The West Branch of the Susquehanna drains northern Cambria County before … [it] receives waters from the counties of Clearfield, Clinton, Cameron, Lycoming, Union, and Northumberland .

The rain, which began in the late afternoon of Thursday, May 30, continued with increased violence until Saturday, June 1. Clearfield borough had flooded streets by 5 a.m., May 31. Before daylight was far advanced, residents observed that the headwaters of the West Branch were running twelve feet deeper than ever before.

The torrents continued to pour into the river at Clearfield all day long. Renovo, southeast of Clearfield on the West Branch, was flooded by evening, May 31. By midnight, three-fourths of the town as flooded; out-buildings were floating away; the hotel was ruined; and the opera house had been demolished when a floating building struck it. Residents of Clearfield had warned Renovo and Lock Haven by telephone of the ever-rising flood.

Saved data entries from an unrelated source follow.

(** A freshly allocated block goes into the empty slot [t] of [ino]; [o'] and [i']
    are the table in memory and the inode afterwards. *)
Lemma w_alloc_common o o' s s' g i i' k R A t b n :
  winv o s g i k R A → step n s s' → fresh (bl s) (cap s0) b → allocated (bl s) (bl s') b → g ino t = 0 →
  rep (cap s0) (iupd (inode_at (bl s)) ino i') (tview o' s' (gset g ino t b)) (gset g ino t b) →
  flags i' = flags i → size i' = size i →
  match o' with None => True | Some _ => gset g ino t b ino SInd ≠ 0 end →
  winv o' s' (gset g ino t b) i' k (R - 1) (A - n).
Proof.
  intros W Hs Hf Ha Hz R' Hfl Hsz Ht'. destruct (cap_bounds s0) as [Hc1 Hc2].
  destruct W as [Wok Wn Wg Wr We Wf Ws Wc Wm Wa Wt Wk]. destruct Hs as (Hok & Hn & Hav & Hg).
  split; [exact Hok|congruence|congruence| | |congruence|congruence| | | |exact Ht'|exact Wk].
  - eapply rep_im; [|exact R']. intros j Hj. unfold iupd. case_decide; [done|]. apply inode_at_ext; [done|].
    intros b' Hb'. eapply allocated_sys; [done..| |]; unfold INODE_TBL_BLOCK, BLOCK_BM_BLOCK in *; lia.
  - eapply ext_trans; [done|]. by eapply ext_alloc.
  - intros m Hm. destruct (Wc m Hm) as [Hne Hc]. assert (dslot m ≠ t) by congruence.
    rewrite gset_ne by (by right). split; [done|]. rewrite <- Hc.
    destruct (rep_own _ _ _ _ Wr ino _ Hne) as [Hown Hu].
    destruct Ha as (_ & Ho & _). unfold DATA_BLOCK_START, BLOCK_BM_BLOCK, INODE_TBL_BLOCK in *.
    apply Ho; [lia|unfold BLOCK_BM_BLOCK, INODE_TBL_BLOCK; lia|].
    intros Eb. rewrite Eb in Hu. destruct Hf as [Hbr Hbu]. destruct o as [buf|]; simpl in Hu; [|congruence].
    assert (used (upd (bl s) (g ino SInd) buf) b = used (bl s) b) as E; [|congruence].
    destruct (rep_own _ _ _ _ Wr ino SInd Wt) as [HT _].
    unfold DATA_BLOCK_START in *. apply used_ext; [lia|]. unfold BLOCK_BM_BLOCK, INODE_TBL_BLOCK. intros b' Hb'.
    apply upd_ne. lia.
  - enough (room (bl s) (cap s0) - 1 ≤ room (bl s') (cap s0)) by lia. eapply room_use with (b := b).
    intros j Hj. apply Ha. lia.
  - lia.
Qed.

Lock Haven lumber boom breaks

At 8 p.m., the West Branch at Lock Haven began to rise rapidly. People, fearing that the great lumber boom would break, fled from their homes. The log-dam held until 2 a.m., Saturday, June 1, when it broke with a great roar. Even after the tumbling logs had cleared the river at that point, the water continued to rise until 4 p.m., Saturday. At that peak of the flood, the water stood three feet higher than in 1865.19

Williamsport’s log boom follows

The West Branch was running seventeen feet deep at the time that the boom at Lock Haven broke. With the endless procession of the 73,000,000 feet of lumber spanning the river, the flood bore down on Williamsport where another log boom crossed the river.

The flood entered Williamsport at 3 a.m., Saturday morning. For six hours, the chains of the boom were able to hold the great mass of logs in place; then with a crackling roar, the two great burdens of logs were free; 150,000,000 feet of logs started southward to the main channel of the Susquehanna. In the wake of the logs, floated all sorts of manufacture and finished lumber products from the Williamsport mills, a railroad station, and a steady procession of barns, sheds, chicken-coops, and outhouses.

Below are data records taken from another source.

(** The live entries around the entry in slot [k] of block [blk]. *)
Lemma lents_split v pre blk post k :
  is_page (v blk) → 0 ≤ k < ENTRIES_PER_BLK → inode (get_entry (v blk) k) ≠ 0 →
  ∃ l2, lents v (pre ++ blk :: post) =
    lents v pre ++ filter (λ e, inode e ≠ 0) (take (Z.to_nat k) (entries (v blk))) ++ get_entry (v blk) k :: l2.
Proof.
  intros Hp Hk Hi. destruct (live_put (v blk) k blank_entry Hp Hk blank_entry_wf) as (l1 & l2 & -> & Hl & _).
  exists (l2 ++ lents v post). rewrite lents_app, lents_cons, Hl, filter_cons, decide_True by done.
  simpl. by rewrite <- !app_assoc.
Qed.

Lemma find_in_dir_spec s g d nm :
  fs_rep s g → 0 ≤ d < MAX_INODES → 13 ≤ avail s →
  wp (find_in_dir d nm) s (λ r s', r = assoc (listing (bl s) d) nm ∧ dev s' = dev s ∧ step 13 s s').
Proof.
  intros Hr Hd Ha. pose proof Hr as (Hok & Hbig & R). unfold find_in_dir.
  wp_step read_inode_spec; [done|done|done|lia|]. intros i s1 (-> & Hd1 & Hs1).
  pose proof (dir_blocks_length s g d Hr Hd) as Hlen.
  assert (bl s1 = bl s) as E by (unfold bl; by rewrite Hd1).
  wp_step (search_blocks_spec s1 (names nm)); [by eapply step_ok| | |].
  { intros b Hb. rewrite (step_nblk _ _ _ Hs1). pose proof (dir_block_range s g d b Hr Hd Hb).
    unfold DATA_BLOCK_START in *. lia. }
  { unfold len. pose proof (step_avail _ _ _ Hs1). lia. }
  intros r s2 (Hd2 & Hs2 & Hpost). rewrite E in Hpost. apply wp_ret.
  split; [|split; [congruence|eapply step_trans; [exact Hs1|exact Hs2|unfold len; lia]]].
  unfold listing. destruct r as [[[[blk k] e] buf]|].
  - destruct Hpost as (pre & post & -> & -> & Hk & -> & Hp & Hpre & Hlow). apply names_live in Hp as Hp'.
    destruct Hp' as [Hi Hnm]. destruct (lents_split (bl s) pre blk post k (bl_page s blk) Hk Hi) as [l2 ->].
    rewrite app_assoc, fmap_app, fmap_cons.
    rewrite assoc_app_none; [unfold assoc; simpl; by rewrite bool_decide_true|].
    unfold assoc. destruct (List.find _ _) as [x|] eqn:Ef; [|done]. exfalso.
    apply List.find_some in Ef as [Hin Hx]. apply list_elem_of_In, list_elem_of_fmap in Hin as (e & -> & He).
    simpl in Hx. apply bool_decide_eq_true in Hx.
    assert (inode e ≠ 0 ∧ names nm e = false) as [Hie Hne].
    { apply elem_of_app in He as [He|He].
      - apply lents_in in He as (b & Hb & He). apply live_in in He as [He Hie]. eauto.
      - apply list_elem_of_filter in He as [Hie He]. eauto. }
    unfold names in Hne. destruct (Z.eqb_spec (inode e) 0); [done|]. rewrite bool_decide_true in Hne by done. done.
  - symmetry. by apply assoc_none_names.
Qed.

Lemma list_blocks_spec s blks :
  ok s → (∀ b, b ∈ blks → 0 ≤ b < nblk s) → len blks ≤ avail s →
  wp (list_blocks blks) s (λ r s', r = item <$> lents (bl s) blks ∧ dev s' = dev s ∧ step (len blks) s s').
Proof.
  revert s. induction blks as [|blk blks IH]; intros s Hok Hr Ha; cbn [list_blocks].
  { apply wp_ret. split; [done|]. split; [done|]. by apply step_refl. }
  unfold len in *. simpl length in *.
  wp_step read_block_spec; [done|apply Hr; left|lia|]. intros buf s1 (-> & Hd & Hs1).
  assert (bl s1 = bl s) as E by (unfold bl; by rewrite Hd).
  wp_step IH; [by eapply step_ok| | |].
  { intros b Hb. rewrite (step_nblk _ _ _ Hs1). apply Hr. by right. }
  { pose proof (step_avail _ _ _ Hs1). lia. }
  intros out s2 (-> & Hd2 & Hs2). apply wp_ret. rewrite E, lents_cons, fmap_app. split; [reflexivity|].
  split; [congruence|]. eapply step_trans; [exact Hs1|exact Hs2|lia].
Qed.

Lemma list_dir_spec s g d :
  fs_rep s g → 0 ≤ d < MAX_INODES → flags (inode_at (bl s) d) = F_DIR → 13 ≤ avail s →
  wp (list_dir d) s (λ r s', r = listing (bl s) d ∧ dev s' = dev s ∧ step 13 s s').
Proof.
  intros Hr Hd Hf Ha. pose proof Hr as (Hok & Hbig & R). unfold list_dir.
  wp_step read_inode_spec; [done|done|done|lia|]. intros i s1 (-> & Hd1 & Hs1).
  apply wp_bind, wp_rassert; [by rewrite Hf|]. pose proof (dir_blocks_length s g d Hr Hd) as Hlen.
  assert (bl s1 = bl s) as E by (unfold bl; by rewrite Hd1).
  eapply wp_mono; [apply list_blocks_spec; [by eapply step_ok| |]|].
  { intros b Hb. rewrite (step_nblk _ _ _ Hs1). pose proof (dir_block_range s g d b Hr Hd Hb).
    unfold DATA_BLOCK_START in *. lia. }
  { unfold len. pose proof (step_avail _ _ _ Hs1). lia. }
  intros r s2 (-> & Hd2 & Hs2). rewrite E. split; [done|]. split; [congruence|].
  eapply step_trans; [exact Hs1|exact Hs2|unfold len; lia].
Qed.

(** ** Steps that change one directory *)

Lemma rep_commit c v v' d x g :
  0 ≤ d < MAX_INODES → rep c (iupd (inode_at v) d x) v g → inode_set_to v v' d x → (∀ b, is_page (v' b)) →
  rep c (inode_at v') v' g.
Proof.
  intros Hd R [Hin Hoth] Hpg. eapply rep_frame; [exact R| | | |done].
  - intros i Hi. rewrite Hin by done. unfold iupd. case_decide; [by rewrite bool_decide_true|by rewrite bool_decide_false].
  - unfold INODE_BM_BLOCK, INODE_TBL_BLOCK. intros b Hb. apply Hoth; [lia|]. unfold INODE_TBL_BLOCK. lia.
  - intros i t Hne _. pose proof (owned_range _ _ _ _ _ _ R Hne). unfold DATA_BLOCK_START in *. apply Hoth; [lia|].
    unfold DATA_BLOCK_START. lia.
Qed.

Lemma same_node_trans v g v1 g1 v2 g2 j :
  same_node v g v1 g1 j → same_node v1 g1 v2 g2 j → same_node v g v2 g2 j.
Proof.
  intros (Hi & Hg & Hb) (Hi' & Hg' & Hb'). split; [congruence|]. split; [intros t; by rewrite Hg'|].
  intros t Ht. pose proof (Hg t) as Et. rewrite <- Hb by done. rewrite <- Et. apply Hb'. by rewrite Et.
Qed.

(** A step of an operation on directory [d], spending at most [r] blocks and [a] frames. *)
Record dstep (d r a : Z) s (g : tree) s' (g' : tree) : Prop := {
  ds_rep : fs_rep s' g';
  ds_nblk : nblk s' = nblk s;
  ds_gen : GENERATION s' = GENERATION s;
  ds_flags : flags (inode_at (bl s') d) = flags (inode_at (bl s) d);
  ds_others : ∀ j, 0 ≤ j < MAX_INODES → j ≠ d → same_node (bl s) g (bl s') g' j;
  ds_iused : ∀ j, 0 ≤ j < MAX_INODES → iused (bl s') j = iused (bl s) j;
  ds_room : room (bl s) (cap s) - r ≤ room (bl s') (cap s');
  ds_avail : avail s - a ≤ avail s'
}.

Lemma dstep_trans d r1 a1 r2 a2 r a s g s1 g1 s2 g2 :
  dstep d r1 a1 s g s1 g1 → dstep d r2 a2 s1 g1 s2 g2 → r1 + r2 ≤ r → a1 + a2 ≤ a → dstep d r a s g s2 g2.
Proof.
  intros H1 H2 Hr Ha. split.
  - apply H2.
  - rewrite (ds_nblk _ _ _ _ _ _ _ H2). apply H1.
  - rewrite (ds_gen _ _ _ _ _ _ _ H2). apply H1.
  - rewrite (ds_flags _ _ _ _ _ _ _ H2). apply H1.
  - intros j Hj Hne. eapply same_node_trans; [by eapply ds_others|by eapply ds_others].
  - intros j Hj. rewrite (ds_iused _ _ _ _ _ _ _ H2) by done. by eapply ds_iused.
  - pose proof (ds_room _ _ _ _ _ _ _ H1). pose proof (ds_room _ _ _ _ _ _ _ H2). lia.
  - pose proof (ds_avail _ _ _ _ _ _ _ H1). pose proof (ds_avail _ _ _ _ _ _ _ H2). lia.
Qed.

Lemma dstep_read d n s g s' : fs_rep s g → step n s s' → dev s' = dev s → dstep d 0 n s g s' g.
Proof.
  intros (Hok & Hbig & R) Hs Hd. assert (bl s' = bl s) as E by (unfold bl; by rewrite Hd).
  pose proof (step_cap _ _ _ Hs) as Ec. destruct Hs as (Hok' & Hn & Ha & Hg).
  split; rewrite ?E, ?Ec; try done; [|lia].
  split; [done|]. rewrite Hn, E, Ec. done.
Qed.

Lemma dstep_refl d r a s g : fs_rep s g → 0 ≤ r → 0 ≤ a → dstep d r a s g s g.
Proof.
  intros Hr Hr0 Ha. pose proof (dstep_read d 0 s g s Hr (step_refl s (proj1 Hr)) eq_refl) as H0.
  eapply dstep_trans; [exact H0|exact H0|lia|lia].
Qed.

The flood at Milton threw a road bridge against a railroad trestle which fell; the two structures then destroyed a second railroad bridge. At Sunbury the West Branch unites with the Susquehanna. When the flood reached the junction city, the force of water was so great that the flood rushed up into the North Branch before its waters were accommodated by the main channel.20 …

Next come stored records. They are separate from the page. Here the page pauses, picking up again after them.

(** C6: [rename] answers [true] exactly when the new name is free and at most 27 bytes long and
    the old one is there, and then it has replaced, in place, the first entry called [old_name] by
    one with the same inode called [new_name]; otherwise it answers [false] and has written
    nothing. No inode and no other directory changes, the directory keeps its own inode, and
    [GENERATION] moves in either case. *)
Theorem rename_in_place s g d old_name new_name :
  fs_rep s g → 0 ≤ d < MAX_INODES → 41 ≤ avail s → Forall is_byte new_name → utf8_valid new_name = true →
  wp (rename d old_name new_name) s (λ r s', fs_rep s' g ∧ GENERATION s' = u64 (GENERATION s + 1) ∧
    (∀ j, 0 ≤ j < MAX_INODES → j ≠ d → same_node (bl s) g (bl s') g j) ∧ inode_at (bl s') d = inode_at (bl s) d ∧
    (r = true ↔ assoc (listing (bl s) d) new_name = None ∧ len new_name ≤ 27 ∧ is_Some (assoc (listing (bl s) d) old_name)) ∧
    if (r : bool) then ∃ l1 l2 ino, listing (bl s) d = l1 ++ (ino, old_name) :: l2 ∧
        assoc l1 old_name = None ∧ listing (bl s') d = l1 ++ (ino, new_name) :: l2
    else bl s' = bl s).
Proof.
  intros. eapply wp_mono; [by apply (rename_spec s g)|]. intros r s' (Hg & Hr & Ho & Hi & Hp).
  split; [done|]. split; [done|]. split; [done|]. split; [done|]. destruct r.
  - destruct Hp as (Hn & Hl & l1 & l2 & ino & E & Hl1 & E'). split; [|by exists l1, l2, ino]. split; [|done]. intros _. split; [done|]. split; [done|].
    rewrite E. exists ino. rewrite assoc_app_none by done. unfold assoc. cbn. by rewrite bool_decide_true.
  - destruct Hp as (E & Hp). split; [|done]. split; [done|]. intros (Hn & Hl & [i Hi']). destruct Hp as [[? ?]|[?|?]]; [congruence|lia|congruence].
Qed.

(** a name of more than 27 bytes stops the machine: [create_file] does not report an error
    but panics, after having already taken an inode. *)
Theorem create_file_long_name_panics s g parent nm f :
  fs_rep s g → 0 ≤ parent < MAX_INODES → 0 ≤ f < MAX_INODES → iused (bl s) f = false → 5 ≤ avail s →
  27 < len nm → create_file parent nm s = Panic "filename too long (max 27)".
Proof.
  intros Hr Hp Hf Hfu Ha Hlong. set (s0 := mkFs (dev s) (frames s) (u64 (GENERATION s + 1))).
  assert (fs_rep s0 g) as Hr0 by (by apply (fs_rep_same s)).
  destruct (wp_inv _ _ _ (alloc_inode_rep s0 g f Hr0 Hf Hfu ltac:(unfold avail in *; simpl; lia)))
    as (ino & s1 & E1 & Hs1 & Hc1 & _). destruct Hc1 as [(Hok1 & Hbig1 & R1) Hino _ _ _ _ _ _ _].
  pose proof (step_avail _ _ _ Hs1) as Ha1. assert (avail s0 = avail s) as Ea by done.
  assert (inode_wf (set_flags F_FILE inode_default)) as Hwf
    by (split; [split; [done|]; apply inode_default_wf|apply inode_default_wf]).
  destruct (wp_inv _ _ _ (write_inode_spec s1 ino _ Hok1 ltac:(lia) Hbig1 ltac:(lia) Hwf)) as (u2 & s2 & E2 & Hs2 & _).
  pose proof (step_avail _ _ _ Hs2) as Ha2. pose proof (step_nblk _ _ _ Hs2) as Hn2.
  destruct (wp_inv _ _ _ (read_inode_spec s2 parent (step_ok _ _ _ Hs2) Hp ltac:(lia) ltac:(lia)))
    as (i & s3 & E3 & _).
  unfold create_file, bump_generation, mbind, ST_bind, modify. fold s0. rewrite E1, E2.
  unfold add_dir_entry, mbind, ST_bind. rewrite E3. unfold lift, rassert.
  destruct (Z.leb_spec (len nm) 27); [lia|]. done.
Qed.
End spec.

(** ** A concrete disk: formatted, with one file *)

Lemma demo_ok : ok demo_disk.
Proof.
  split; [|exact demo_frames_inv]. split; [done|]. split; [done|]. unfold is_u. simpl. lia.
Qed.
Lemma demo_cap : cap demo_disk = 64.
Proof. vm_compute. reflexivity. Qed.
Lemma demo_nblk : nblk demo_disk = 64.
Proof. vm_compute. reflexivity. Qed.
Lemma demo_avail : avail demo_disk = 16384.
Proof. destruct demo_frames_inv as [_ E]. symmetry. exact E. Qed.

Definition demo_fmt : fs ram_disk pmm :=
  match format demo_disk with Ok (_, s) => s | Panic _ => demo_disk end.

Lemma demo_fmt_spec : ∃ t, formatted (cap demo_fmt) (bl demo_fmt) t ∧ step 60 demo_disk demo_fmt ∧
  fs_rep demo_fmt (root_tree DATA_BLOCK_START).
Proof.
  pose proof (format_spec demo_disk demo_ok) as W. rewrite demo_cap, demo_avail in W.
  destruct (wp_inv _ _ _ (W ltac:(done) ltac:(done))) as (u & s & E & H). unfold demo_fmt. by rewrite E.
Qed.

Lemma demo_room v t : formatted 64 v t → room v 64 = 25.
Proof.
  intros [_ Hu _ _ _ _]. unfold room.
  rewrite (filter_ext_in _ (λ b, bool_decide (b ≤ DATA_BLOCK_START) = false)); [vm_compute; reflexivity|].
  intros b Hb. apply elem_of_seqZ in Hb. unfold DATA_BLOCK_START in Hb. rewrite Hu; [done|].
  unfold BM_BITS, BLOCK_BM_LEN, BLOCK_SIZE. lia.
Qed.

(** The name of the demonstration file: "A". *)
Definition demo_name : list Z := [65].

Lemma demo_name_ok : name_ok demo_name.
Proof. split; [done|]. split; [|done]. repeat constructor; unfold is_u; lia. Qed.

Lemma demo_can_create : can_create demo_fmt (root_tree DATA_BLOCK_START) ROOT_INO demo_name 1.
Proof.
  destruct demo_fmt_spec as (t & Hfm & Hs & Hr). pose proof (step_cap _ _ _ Hs) as Ec. rewrite demo_cap in Ec.
  pose proof (step_avail _ _ _ Hs) as Ha. rewrite demo_avail in Ha. rewrite Ec in Hfm.
  split; [exact Hr|exact root_range| | | | |lia|exact demo_name_ok].
  - by rewrite (fm_root _ _ _ Hfm).
  - exists 1. split; [unfold DIRECT_PTRS; lia|]. by left.
  - exists 1. split; [unfold MAX_INODES; lia|]. rewrite (fm_iused _ _ _ Hfm) by (unfold MAX_INODES; lia). done.
  - rewrite Ec, (demo_room _ _ Hfm). lia.
Qed.

Lemma demo_root_empty : listing (bl demo_fmt) ROOT_INO = [].
Proof.
  destruct demo_fmt_spec as (t & Hfm & _). unfold listing. rewrite (fm_root _ _ _ Hfm).
  change (dir_blocks (dir_inode DATA_BLOCK_START)) with [DATA_BLOCK_START].
  unfold lents. cbn [fmap list_fmap]. by rewrite (fm_data _ _ _ Hfm), live_zero.
Qed.

Definition demo_file : fs ram_disk pmm :=
  match create_file ROOT_INO demo_name demo_fmt with Ok (_, s) => s | Panic _ => demo_fmt end.

Lemma demo_file_spec : ∃ ino g, created demo_fmt (root_tree DATA_BLOCK_START) ROOT_INO ino demo_name demo_file g ∧
  holds (bl demo_file) g ino [] ∧ 24 ≤ room (bl demo_file) (cap demo_file) ∧ 16290 ≤ avail demo_file.
Proof.
  destruct (wp_inv _ _ _ (create_file_spec demo_fmt _ ROOT_INO demo_name demo_can_create)) as (ino & s & E & g & Hc & Hh).
  exists ino, g. assert (demo_file = s) as -> by (unfold demo_file; by rewrite E). split; [done|]. split; [done|].
  destruct demo_fmt_spec as (t & Hfm & Hs & _). pose proof (step_cap _ _ _ Hs) as Ec. rewrite demo_cap in Ec.
  rewrite Ec in Hfm. pose proof (cr_room _ _ _ _ _ _ _ Hc) as Hroom. rewrite Ec, (demo_room _ _ Hfm) in Hroom.
  pose proof (cr_avail _ _ _ _ _ _ _ Hc). pose proof (step_avail _ _ _ Hs) as Ha. rewrite demo_avail in Ha. lia.
Qed.

Definition demo_data : list Z := replicate 10 7.

Lemma demo_data_ok : Forall is_byte demo_data ∧ nch demo_data = 1.
Proof. split; [apply Forall_replicate; unfold is_u; lia|done]. Qed.

Lemma write_read_roundtrip_witness : ∃ ino,
  wp (write_file ino demo_data ≫= λ _, read_file ino) demo_file (λ out s', out = demo_data).
Proof.
  destruct demo_file_spec as (ino & g & Hc & Hh & Hroom & Hav). destruct demo_data_ok as [Hb Hn].
  exists ino. apply (write_read_roundtrip demo_file g ino demo_data).
  - apply Hc.
  - pose proof (proj1 (cr_fresh _ _ _ _ _ _ _ Hc)). lia.
  - apply Hh.
  - exact Hb.
  - rewrite Hn. lia.
  - rewrite Hn. lia.
Defined.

  • 19 McMaster, op. Cit., 211-214. McMaster has the best account of the flood on the Susquehanna River systems. While his manuscript in the Historical Society of Pennsylvania is devoid of citation, it is evident that he read the newspapers in the Susquehanna towns to arrive at the exact time for destruction of bridges and log-booms.
  • 20Ibid., 214-215.

Excerpt from Nathan Daniel Shappee, History of Johnstown, Unpublished doctoral dissertation, University of Pittsburgh, 1940. Pages 238-239.